### What you should do
Would you copy out only the lines from the one with "destruct (Z.eqb_spec (sumZ" to the end of the records, exactly as they stand?

### Exercise inputs
=== Section Start ===
(** C2. On a square confusion matrix of non-negative integers the accuracy
    computed by the two nested loops of [calculateMetrics] is
    (sum of TP_i) / (sum of TP_i + FP_i + FN_i), and 0 when that
    denominator is 0. *)
Theorem calculateMetrics_accuracy_formula (m : matrix) :
  square m → nonneg m →
  accuracy (calculateMetrics m) = accuracy_formula m.
Proof.
  intros _ Hm. unfold calculateMetrics, accuracy_formula. cbn [accuracy].
  match goal with |- context [foldl ?f ?a ?l] =>
    destruct (loop_counts m l a) as [Hc Ht] end.
  rewrite Hc, Ht. cbn [correctPredictions totalPredictions]. rewrite !Z.add_0_l.
  pose proof (denominator_nonneg m (seq 0 (length m)) Hm) as Hd.
  destruct (Z.ltb_spec 0 (sumZ ((λ i, TP m i + FP m i + FN m i) <$> seq 0 (length m))));
    destruct (Z.eqb_spec (sumZ ((λ i, TP m i + FP m i + FN m i) <$> seq 0 (length m))) 0);
    try reflexivity; lia.
Qed.

Lemma fl_ratio_bounds (a b : positive) :
  Z.pos a ≤ 2 ^ 53 → Z.pos b ≤ 2 ^ 53 →
  ((Z.pos a # b) - unit_roundoff * (Z.pos a # b) <= jsdiv (Z.pos a) (Z.pos b)
   ∧ jsdiv (Z.pos a) (Z.pos b) <= (Z.pos a # b) + unit_roundoff * (Z.pos a # b))%Q.
Proof.
  intros Ha Hb. unfold jsdiv.
  pose proof (fl_rel (Z.pos a) (Z.pos b)) as Hrel.
  rewrite Z.abs_eq in Hrel by lia. specialize (Hrel Ha (conj eq_refl Hb)).
  assert (E : (inject_Z (Z.pos a) / inject_Z (Z.pos b) == Z.pos a # b)%Q).
  { unfold Qeq, Qdiv, Qmult, Qinv, inject_Z. simpl. lia. }
  set (q := (inject_Z (Z.pos a) / inject_Z (Z.pos b))%Q) in *.
  assert (Hq : (Qabs q == Z.pos a # b)%Q).
  { rewrite E. reflexivity. }
  apply Qabs_Qle_condition in Hrel. destruct Hrel as [Hlo Hhi].
  unfold unit_roundoff in *.
  generalize dependent (Qabs q). generalize dependent (fl q).
  generalize dependent (Z.pos a # b). clearbody q.
  intros c E f r Hr Hlo Hhi. split; lra.
Qed.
=== Section End ===
### Reply
    destruct (Z.eqb_spec (sumZ ((λ i, TP m i + FP m i + FN m i) <$> seq 0 (length m))) 0);
    try reflexivity; lia.
Qed.

Lemma fl_ratio_bounds (a b : positive) :
  Z.pos a ≤ 2 ^ 53 → Z.pos b ≤ 2 ^ 53 →
  ((Z.pos a # b) - unit_roundoff * (Z.pos a # b) <= jsdiv (Z.pos a) (Z.pos b)
   ∧ jsdiv (Z.pos a) (Z.pos b) <= (Z.pos a # b) + unit_roundoff * (Z.pos a # b))%Q.
Proof.
  intros Ha Hb. unfold jsdiv.
  pose proof (fl_rel (Z.pos a) (Z.pos b)) as Hrel.
  rewrite Z.abs_eq in Hrel by lia. specialize (Hrel Ha (conj eq_refl Hb)).
  assert (E : (inject_Z (Z.pos a) / inject_Z (Z.pos b) == Z.pos a # b)%Q).
  { unfold Qeq, Qdiv, Qmult, Qinv, inject_Z. simpl. lia. }
  set (q := (inject_Z (Z.pos a) / inject_Z (Z.pos b))%Q) in *.
  assert (Hq : (Qabs q == Z.pos a # b)%Q).
  { rewrite E. reflexivity. }
  apply Qabs_Qle_condition in Hrel. destruct Hrel as [Hlo Hhi].
  unfold unit_roundoff in *.
  generalize dependent (Qabs q). generalize dependent (fl q).
  generalize dependent (Z.pos a # b). clearbody q.
  intros c E f r Hr Hlo Hhi. split; lra.
Qed.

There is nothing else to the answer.